> **PROVIDED DATA**
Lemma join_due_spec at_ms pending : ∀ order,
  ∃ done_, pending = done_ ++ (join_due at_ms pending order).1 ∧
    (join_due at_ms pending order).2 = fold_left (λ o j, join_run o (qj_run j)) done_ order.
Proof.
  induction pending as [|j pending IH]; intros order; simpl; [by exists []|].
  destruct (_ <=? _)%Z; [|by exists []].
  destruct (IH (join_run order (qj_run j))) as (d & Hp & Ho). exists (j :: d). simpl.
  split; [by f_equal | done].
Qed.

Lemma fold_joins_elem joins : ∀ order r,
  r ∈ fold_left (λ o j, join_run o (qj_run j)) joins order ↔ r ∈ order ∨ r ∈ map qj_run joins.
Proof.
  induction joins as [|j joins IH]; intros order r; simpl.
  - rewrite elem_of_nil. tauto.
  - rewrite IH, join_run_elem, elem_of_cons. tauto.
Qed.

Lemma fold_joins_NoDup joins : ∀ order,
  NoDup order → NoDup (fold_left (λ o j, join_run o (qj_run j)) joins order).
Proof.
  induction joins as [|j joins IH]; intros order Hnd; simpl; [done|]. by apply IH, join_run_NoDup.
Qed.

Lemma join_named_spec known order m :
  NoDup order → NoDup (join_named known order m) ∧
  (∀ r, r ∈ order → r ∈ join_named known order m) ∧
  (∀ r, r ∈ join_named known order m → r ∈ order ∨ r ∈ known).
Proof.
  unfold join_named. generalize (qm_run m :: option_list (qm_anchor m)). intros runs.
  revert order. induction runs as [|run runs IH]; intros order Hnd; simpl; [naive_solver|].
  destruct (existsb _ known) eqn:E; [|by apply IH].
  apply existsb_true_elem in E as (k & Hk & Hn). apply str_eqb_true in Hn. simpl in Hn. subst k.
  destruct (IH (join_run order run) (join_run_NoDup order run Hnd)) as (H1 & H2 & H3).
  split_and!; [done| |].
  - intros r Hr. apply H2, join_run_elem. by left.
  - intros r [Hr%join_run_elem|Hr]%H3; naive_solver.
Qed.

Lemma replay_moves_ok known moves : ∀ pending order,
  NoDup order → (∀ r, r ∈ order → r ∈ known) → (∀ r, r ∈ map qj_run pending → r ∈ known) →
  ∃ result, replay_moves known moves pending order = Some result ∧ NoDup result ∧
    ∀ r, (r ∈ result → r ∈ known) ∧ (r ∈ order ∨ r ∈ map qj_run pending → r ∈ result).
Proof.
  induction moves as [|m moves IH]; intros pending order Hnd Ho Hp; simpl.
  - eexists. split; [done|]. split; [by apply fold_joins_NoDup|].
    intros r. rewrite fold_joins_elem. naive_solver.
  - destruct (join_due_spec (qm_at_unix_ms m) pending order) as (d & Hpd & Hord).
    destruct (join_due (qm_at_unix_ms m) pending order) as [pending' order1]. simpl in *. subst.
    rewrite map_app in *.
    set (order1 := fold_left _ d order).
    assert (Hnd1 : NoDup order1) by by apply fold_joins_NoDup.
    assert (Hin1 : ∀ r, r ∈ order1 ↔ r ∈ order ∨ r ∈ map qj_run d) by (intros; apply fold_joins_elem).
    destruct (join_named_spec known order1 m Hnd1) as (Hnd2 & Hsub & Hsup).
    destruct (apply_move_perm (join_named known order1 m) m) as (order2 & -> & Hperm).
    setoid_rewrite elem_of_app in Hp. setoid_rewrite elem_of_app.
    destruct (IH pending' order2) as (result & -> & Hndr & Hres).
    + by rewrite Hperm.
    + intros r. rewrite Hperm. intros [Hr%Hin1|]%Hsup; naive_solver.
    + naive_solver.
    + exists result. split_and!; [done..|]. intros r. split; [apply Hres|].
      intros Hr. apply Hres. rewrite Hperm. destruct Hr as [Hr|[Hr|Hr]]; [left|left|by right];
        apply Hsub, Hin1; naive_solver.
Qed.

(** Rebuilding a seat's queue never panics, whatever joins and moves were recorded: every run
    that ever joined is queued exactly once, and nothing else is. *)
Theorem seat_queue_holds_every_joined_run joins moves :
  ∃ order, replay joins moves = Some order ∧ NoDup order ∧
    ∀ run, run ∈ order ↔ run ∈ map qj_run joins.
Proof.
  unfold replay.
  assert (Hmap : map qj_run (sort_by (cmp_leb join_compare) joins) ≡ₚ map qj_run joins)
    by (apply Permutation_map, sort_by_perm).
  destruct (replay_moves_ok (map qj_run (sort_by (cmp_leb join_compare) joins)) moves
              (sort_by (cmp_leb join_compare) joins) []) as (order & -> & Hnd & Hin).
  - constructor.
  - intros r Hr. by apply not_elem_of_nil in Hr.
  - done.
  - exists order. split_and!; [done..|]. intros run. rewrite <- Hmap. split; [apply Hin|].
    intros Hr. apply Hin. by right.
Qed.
==
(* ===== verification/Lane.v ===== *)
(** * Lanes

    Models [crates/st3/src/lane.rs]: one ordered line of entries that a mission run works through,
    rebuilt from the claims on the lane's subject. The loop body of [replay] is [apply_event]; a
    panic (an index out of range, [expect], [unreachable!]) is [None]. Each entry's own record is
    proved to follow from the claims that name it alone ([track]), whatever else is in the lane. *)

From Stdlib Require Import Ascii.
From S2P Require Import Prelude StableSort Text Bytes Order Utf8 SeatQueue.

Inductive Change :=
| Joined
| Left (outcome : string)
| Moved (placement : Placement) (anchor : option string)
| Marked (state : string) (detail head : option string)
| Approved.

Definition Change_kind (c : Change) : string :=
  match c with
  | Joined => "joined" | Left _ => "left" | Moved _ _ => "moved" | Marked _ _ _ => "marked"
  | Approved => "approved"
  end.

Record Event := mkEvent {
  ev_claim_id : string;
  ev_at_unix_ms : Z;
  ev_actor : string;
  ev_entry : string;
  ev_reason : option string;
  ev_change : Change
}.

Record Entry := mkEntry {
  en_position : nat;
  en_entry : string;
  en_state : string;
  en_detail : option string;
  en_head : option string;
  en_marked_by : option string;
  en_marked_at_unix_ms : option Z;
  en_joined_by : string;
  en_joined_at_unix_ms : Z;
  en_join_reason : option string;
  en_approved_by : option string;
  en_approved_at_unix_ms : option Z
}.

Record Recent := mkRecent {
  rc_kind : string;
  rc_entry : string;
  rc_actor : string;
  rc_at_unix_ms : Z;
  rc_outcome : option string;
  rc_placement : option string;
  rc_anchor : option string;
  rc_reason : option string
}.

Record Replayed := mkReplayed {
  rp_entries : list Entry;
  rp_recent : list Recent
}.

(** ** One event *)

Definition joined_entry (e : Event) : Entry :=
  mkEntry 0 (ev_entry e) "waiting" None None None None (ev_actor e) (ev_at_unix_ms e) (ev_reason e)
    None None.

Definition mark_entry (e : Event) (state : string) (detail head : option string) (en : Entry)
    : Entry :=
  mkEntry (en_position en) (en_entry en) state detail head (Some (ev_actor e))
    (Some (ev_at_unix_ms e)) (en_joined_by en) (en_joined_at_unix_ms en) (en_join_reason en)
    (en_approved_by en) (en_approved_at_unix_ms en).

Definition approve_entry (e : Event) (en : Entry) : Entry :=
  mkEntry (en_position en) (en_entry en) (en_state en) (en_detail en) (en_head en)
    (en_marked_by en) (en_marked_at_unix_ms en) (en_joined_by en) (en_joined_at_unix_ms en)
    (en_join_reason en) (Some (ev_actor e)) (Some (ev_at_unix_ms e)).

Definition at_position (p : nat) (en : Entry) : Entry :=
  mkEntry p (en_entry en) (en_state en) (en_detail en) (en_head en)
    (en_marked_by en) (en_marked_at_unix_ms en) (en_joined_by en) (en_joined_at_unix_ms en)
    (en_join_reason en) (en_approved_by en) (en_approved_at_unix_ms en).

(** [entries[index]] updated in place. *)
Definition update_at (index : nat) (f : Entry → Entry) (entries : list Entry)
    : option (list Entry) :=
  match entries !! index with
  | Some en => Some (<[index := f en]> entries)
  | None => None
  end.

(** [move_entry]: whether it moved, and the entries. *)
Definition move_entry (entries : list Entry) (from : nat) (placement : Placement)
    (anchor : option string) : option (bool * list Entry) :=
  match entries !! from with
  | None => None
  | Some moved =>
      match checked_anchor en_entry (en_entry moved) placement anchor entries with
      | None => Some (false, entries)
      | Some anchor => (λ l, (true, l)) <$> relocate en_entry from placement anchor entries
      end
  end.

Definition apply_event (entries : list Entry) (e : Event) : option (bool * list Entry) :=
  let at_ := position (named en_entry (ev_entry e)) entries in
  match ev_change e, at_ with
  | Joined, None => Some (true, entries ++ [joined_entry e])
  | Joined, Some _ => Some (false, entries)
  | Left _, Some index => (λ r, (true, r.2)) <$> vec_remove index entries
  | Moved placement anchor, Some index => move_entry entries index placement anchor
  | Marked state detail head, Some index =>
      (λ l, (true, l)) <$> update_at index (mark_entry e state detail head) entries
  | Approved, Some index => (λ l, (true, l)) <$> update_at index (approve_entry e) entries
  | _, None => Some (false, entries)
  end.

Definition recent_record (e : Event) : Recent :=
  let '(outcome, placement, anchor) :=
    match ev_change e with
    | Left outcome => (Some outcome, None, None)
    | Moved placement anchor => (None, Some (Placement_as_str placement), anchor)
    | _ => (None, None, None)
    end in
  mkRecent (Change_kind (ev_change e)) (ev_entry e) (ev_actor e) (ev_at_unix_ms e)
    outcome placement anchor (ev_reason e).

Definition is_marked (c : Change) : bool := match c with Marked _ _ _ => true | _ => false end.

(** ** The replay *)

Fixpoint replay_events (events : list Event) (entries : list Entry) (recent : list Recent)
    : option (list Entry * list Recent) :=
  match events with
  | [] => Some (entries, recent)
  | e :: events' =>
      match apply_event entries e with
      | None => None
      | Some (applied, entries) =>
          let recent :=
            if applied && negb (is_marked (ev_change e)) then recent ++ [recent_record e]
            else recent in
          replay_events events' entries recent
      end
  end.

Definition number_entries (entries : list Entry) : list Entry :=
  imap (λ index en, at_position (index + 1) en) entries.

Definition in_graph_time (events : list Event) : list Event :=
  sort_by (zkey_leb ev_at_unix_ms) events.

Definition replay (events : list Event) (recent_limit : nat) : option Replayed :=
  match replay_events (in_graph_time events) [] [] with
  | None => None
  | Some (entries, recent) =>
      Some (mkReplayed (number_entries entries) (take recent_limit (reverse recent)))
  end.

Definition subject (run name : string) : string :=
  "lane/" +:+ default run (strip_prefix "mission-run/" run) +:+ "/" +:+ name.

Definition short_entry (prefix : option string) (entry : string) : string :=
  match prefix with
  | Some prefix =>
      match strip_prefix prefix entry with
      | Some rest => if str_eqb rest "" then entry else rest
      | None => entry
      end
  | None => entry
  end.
* * *
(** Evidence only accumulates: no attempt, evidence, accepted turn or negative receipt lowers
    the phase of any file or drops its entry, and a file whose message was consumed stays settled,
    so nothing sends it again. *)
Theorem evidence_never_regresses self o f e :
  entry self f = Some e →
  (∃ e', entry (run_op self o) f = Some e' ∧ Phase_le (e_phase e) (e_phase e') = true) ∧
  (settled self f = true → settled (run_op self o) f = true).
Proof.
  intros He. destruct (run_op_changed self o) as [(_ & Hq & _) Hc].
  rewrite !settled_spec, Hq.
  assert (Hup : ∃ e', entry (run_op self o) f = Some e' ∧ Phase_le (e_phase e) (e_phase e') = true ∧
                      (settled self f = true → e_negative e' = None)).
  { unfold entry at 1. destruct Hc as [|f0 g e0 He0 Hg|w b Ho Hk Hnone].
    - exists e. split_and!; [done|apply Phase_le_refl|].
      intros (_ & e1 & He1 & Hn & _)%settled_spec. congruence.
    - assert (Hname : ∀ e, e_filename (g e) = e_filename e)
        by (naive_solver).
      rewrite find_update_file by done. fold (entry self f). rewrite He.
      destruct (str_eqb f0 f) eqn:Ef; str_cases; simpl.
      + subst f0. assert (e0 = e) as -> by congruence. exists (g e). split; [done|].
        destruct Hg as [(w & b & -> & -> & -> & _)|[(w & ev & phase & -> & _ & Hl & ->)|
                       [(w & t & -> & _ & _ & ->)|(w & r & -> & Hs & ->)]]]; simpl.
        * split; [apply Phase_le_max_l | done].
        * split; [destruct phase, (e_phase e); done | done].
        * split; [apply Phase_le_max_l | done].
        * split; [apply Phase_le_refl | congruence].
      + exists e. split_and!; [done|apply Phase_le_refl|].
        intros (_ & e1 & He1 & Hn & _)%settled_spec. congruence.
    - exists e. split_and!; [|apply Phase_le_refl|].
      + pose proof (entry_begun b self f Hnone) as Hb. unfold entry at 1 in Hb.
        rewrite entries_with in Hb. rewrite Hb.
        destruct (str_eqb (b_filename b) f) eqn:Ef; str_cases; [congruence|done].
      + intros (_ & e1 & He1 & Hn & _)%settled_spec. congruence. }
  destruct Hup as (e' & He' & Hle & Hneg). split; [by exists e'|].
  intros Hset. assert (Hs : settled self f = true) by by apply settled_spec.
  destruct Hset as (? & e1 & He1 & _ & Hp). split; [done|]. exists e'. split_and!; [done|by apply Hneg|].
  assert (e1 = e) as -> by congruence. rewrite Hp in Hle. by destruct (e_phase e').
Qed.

> **PROBLEM TO WORK ON**
Find every line in the records that has the word "Hneg". Then report the count alone.

> **ANSWER SPACE**
2